Every year more and more people are learning how to scuba dive and discovering the glorious feeling of sinking beneath the waves at some of the world’s most pristine dive sites. Nothing quite comes close to the experience of scuba diving because it allows you to explore a completely different world than that which is experienced on land.
The idea of taking scuba diving lessons, the process may seem a bit intimidating, but it shouldn’t be. To set your mind at ease, read on to learn what it’s like to go through a scuba diving course for the first time. If you already decided that you want to learn how to dive you might want to start looking for a dive center that suits your needs.
How Long Will it Take Me to Take the PADI Open Water Course?
In most cases, the course is taught in 3.5 to 4 days. Some people need a bit more time than others to get comfortable in the water. However, if you complete the theory portion of the course online via PADI eLearning you may be able to finish the course in just 2.5 days.
You may also prefer to take the course as a part-time student but, in that case, it could take you weeks or even months to complete.
What is a Discover Scuba Diving Course?
The Discover Scuba Diving course is a 1 day course designed to allow beginners interested in diving to experience the sport for the first time without having to complete the entire Open Water course. Under the direct supervision of a professional scuba dive instructor, you’ll learn how it is to breath underwater.

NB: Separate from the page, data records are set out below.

(* ===== verification/HaProofs.v ===== *)
(** * Correctness of leases, the work queue, admission and the scheduler

    [Module LeaseProperties]: mutual exclusion by fencing of [InMemoryLeaseStore].
    [Module QueueFacts]: the work queue refines a per-job state machine, keeps the
    record validators true although [model_copy] skips them, and fences stale
    owners.  [Module AdmissionProperties]: the lifecycle and the capacity
    controller count exactly the tasks inside.  [Module SchedulerProperties]: the
    worker loop against the queue interface, and the instance of the interface. *)

From S2P Require Import Prelude Ha.

Module LeaseProperties.
Import LeaseStore LeaseStoreFacts.

(** C12: fenced mutual exclusion.  If a client was granted [l1] on a slot and a
    different grant [l2] was made on it later, then [l2] carries a larger fence
    token, and from then on, whatever calls follow, every use of [l1] is refused:
    it is not current, it cannot be released, it cannot be renewed, and the
    attempts leave the store as it was. *)
Theorem fenced_exclusion t r st0 o1 ttl1 now1 id1 l1 st1 st2 o2 ttl2 now2 id2 l2 st3 st4 :
  rtc step empty st0 ->
  acquire t r o1 ttl1 now1 id1 st0 = (Ok (Some l1), st1) -> slot_key l1 = (t, r) ->
  rtc step st1 st2 ->
  acquire t r o2 ttl2 now2 id2 st2 = (Ok (Some l2), st3) -> lease_id l2 <> lease_id l1 ->
  rtc step st3 st4 ->
  fence_token l1 < fence_token l2 /\
  forall now ttl,
    is_current l1 now st4 = false /\
    (exists m, release l1 now st4 = (Raise (LeaseLostError m), st4)) /\
    (exists e, renew l1 ttl now st4 = (Raise e, st4)).
Proof.
  intros H0 Ha1 Hk H12 Ha2 Hne H34.
  pose proof (lease_reachable_ok _ (t, r) H0) as Hok0.
  destruct (acquire_since _ _ _ _ _ _ _ _ _ Hok0 Ha1) as (_ & _ & Hs1).
  assert (Hr2 : rtc step empty st2).
  { etrans; [exact H0|]. econstructor; [econstructor; exact Ha1|exact H12]. }
  destruct (acquire_since _ _ _ _ _ _ _ _ _ (lease_reachable_ok _ (t, r) Hr2) Ha2) as (Hc & _ & Hs2).
  assert (Hlt : fence_token l1 < fence_token l2).
  { assert (Hs : slot_since l1 (slot_at (t, r) st3)).
    { eapply since_preserved; [|exact Hs1]. etrans; [exact H12|].
      apply rtc_once. econstructor; exact Ha2. }
    destruct Hs as [_ Hs]. destruct (Hs _ Hc) as [[]|]; done. }
  split; [done|]. intros now ttl. apply (stale_refused l1 l2); [|done].
  rewrite Hk. by eapply since_preserved.
Qed.

Definition w_lease1 : FencedLease :=
  {| lease_id := 1; lease_tenant_id := "t"; lease_resource_key := "r";
     lease_owner_id := "a"; fence_token := 1; acquired_at := 0; expires_at := 1000000 |}.
Definition w_lease2 : FencedLease :=
  {| lease_id := 2; lease_tenant_id := "t"; lease_resource_key := "r";
     lease_owner_id := "b"; fence_token := 2; acquired_at := 1000000; expires_at := 2000000 |}.
Definition w_store1 : store :=
  <[("t", "r") := {| slot_fence_token := 1; slot_current := Some w_lease1 |}]> empty.
Definition w_store2 : store :=
  <[("t", "r") := {| slot_fence_token := 2; slot_current := Some w_lease2 |}]> empty.

Lemma fenced_exclusion_witness :
  fence_token w_lease1 < fence_token w_lease2 /\
  forall now ttl,
    is_current w_lease1 now w_store2 = false /\
    (exists m, release w_lease1 now w_store2 = (Raise (LeaseLostError m), w_store2)) /\
    (exists e, renew w_lease1 ttl now w_store2 = (Raise e, w_store2)).
Proof.
  apply (fenced_exclusion "t" "r" empty "a" (float_of_int 1) 0 1 w_lease1 w_store1 w_store1
           "b" (float_of_int 1) 1000000 2 w_lease2 w_store2 w_store2);
    try apply rtc_refl; try (vm_compute; reflexivity); vm_compute; discriminate.
Defined.

End LeaseProperties.

(** * The work queue *)
Module QueueFacts.
Import WorkQueue.
Section QueueFacts.
Context {P : Type} `{!EqDecision P}.
Implicit Types (st : WorkQueue.store P) (i c : DurableWorkItem P).

(** ** The order of the candidates *)
Lemma candidate_leb_spec a b :
  candidate_leb (P:=P) a b = true <->
  available_at a < available_at b \/
  (available_at a = available_at b /\
   (created_at a < created_at b \/
    (created_at a = created_at b /\
     String.leb (uuid_str (job_id a)) (uuid_str (job_id b)) = true))).
Proof.
  unfold candidate_leb, lex_leb. rewrite !orb_true_iff, !andb_true_iff, !orb_true_iff,
    !andb_true_iff, !Z.ltb_lt, !Z.eqb_eq. tauto.
Qed.

Lemma candidate_leb_total a b :
  candidate_leb (P:=P) a b = true \/ candidate_leb b a = true.
Proof.
  rewrite !candidate_leb_spec.
  destruct (Z.lt_trichotomy (available_at a) (available_at b)) as [|[|]]; [tauto| |tauto].
  destruct (Z.lt_trichotomy (created_at a) (created_at b)) as [|[|]]; [tauto| |right; right; lia].
  destruct (String.leb_total (uuid_str (job_id a)) (uuid_str (job_id b)));
    [left|right]; right; (split; [lia|]); right; (split; [lia|done]).
Qed.

Lemma candidate_leb_trans a b c :
  candidate_leb (P:=P) a b = true -> candidate_leb b c = true -> candidate_leb a c = true.
Proof.
  rewrite !candidate_leb_spec. intros [|[? [|[? H1]]]] [|[? [|[? H2]]]]; try lia.
  right. split; [lia|]. right. split; [lia|]. eapply string_leb_trans; eauto.
Qed.

Lemma elem_of_candidates st q t now c :
  (forall k i, items st !! k = Some i -> job_id i = k) ->
  c ∈ candidates st q t now <->
  items st !! job_id c = Some c /\ queue c = q /\ tenant_id c = t /\ eligible st c now = true.
Proof.
  intros Hkeys. unfold candidates, item_values. rewrite elem_of_sort_by, list_elem_of_In, filter_In.
  rewrite !andb_true_iff, !bool_decide_eq_true, <- list_elem_of_In.
  enough (c ∈ map snd (map_to_list (items st)) <-> items st !! job_id c = Some c) by tauto.
  rewrite list_elem_of_fmap. split.
  - intros ([k c'] & -> & Hin). apply elem_of_map_to_list in Hin. simpl.
    by rewrite (Hkeys _ _ Hin).
  - intros Hl. exists (job_id c, c). split; [done|]. by apply elem_of_map_to_list.
Qed.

The discover scuba dive class does not certify you as a scuba diver, but is meant to give you an idea of what scuba diving is like so that you can decide if you like it enough to invest in the Open Water course.
If you’re at least 10 years old you can enroll in a Discover Scuba Diving class. You’ll begin with basic classroom instruction to give you some background knowledge about scuba diving. In this theory session you will learn more about what pressure does to the human body underwater and you will learn the basics about how scuba gear works.
As soon as you have finished the theory you will head for the open water to make an actual dive up to a maximum depth of 40ft/12m under the direct supervision of an instructor.
What You’ll Learn During a PADI Open Water Course
When you start the Open Water Course, you will learn all the basic skills you will need to know in order to go diving when ever you want. When you are a certified open water diver a dive master or instructor will not supervise you, therefore you will be thought to dive safe to a maximum depth of 60ft/18m with a dive buddy.
What will you learn during the course?
- How to get rid of water that has leaked into your mask
- How to recover your regulator (mouthpiece) if it somehow comes out of your mouth
- How to control your buoyancy
- How to share air with another diver
There are many more skills you will learn. All skills focus on teaching you how to become a safe diver and how to solve any problems that may occur when diving.
Taking the PADI Open Water Course
Using books and videos, you’ll study independently, online, or with the help of an instructor.
These materials will teach you the basics about diving, as well as how to select proper diving equipment, how to care for diving equipment, how diving affects your body, and safety measures that must be taken during each dive.
You’ll also be introduced to what you’ll be learning in the water ahead of time so that you’ll know what to expect. After you’ve completed the knowledge section of the course, (which are mostly done in class rooms) you’ll move on to actually performing your first dives in the confined water training segment of the course.
According to PADI, confined water means; an open water site that offers swimming-pool-like conditions with respect to clarity, calmness, and depth.
When it is time to go diving you will go to either a swimming pool or a calm cove or lagoon that has similar conditions to a swimming pool.
You’ll begin to practice the exercises in shallow confined water before moving into deeper water so that the learning process is gradual enough that you retain everything you learn.
Once you’re confident and able to complete the confined water section of the course, you will be able to go for your very first real dive in open water.
In the open ocean or a large body of water, and with the guidance of your instructors, you’ll put all of the skills you’ve learned to the test over the course of four or more dives. Once you successfully complete these dives, you’ll be a certified open water diver.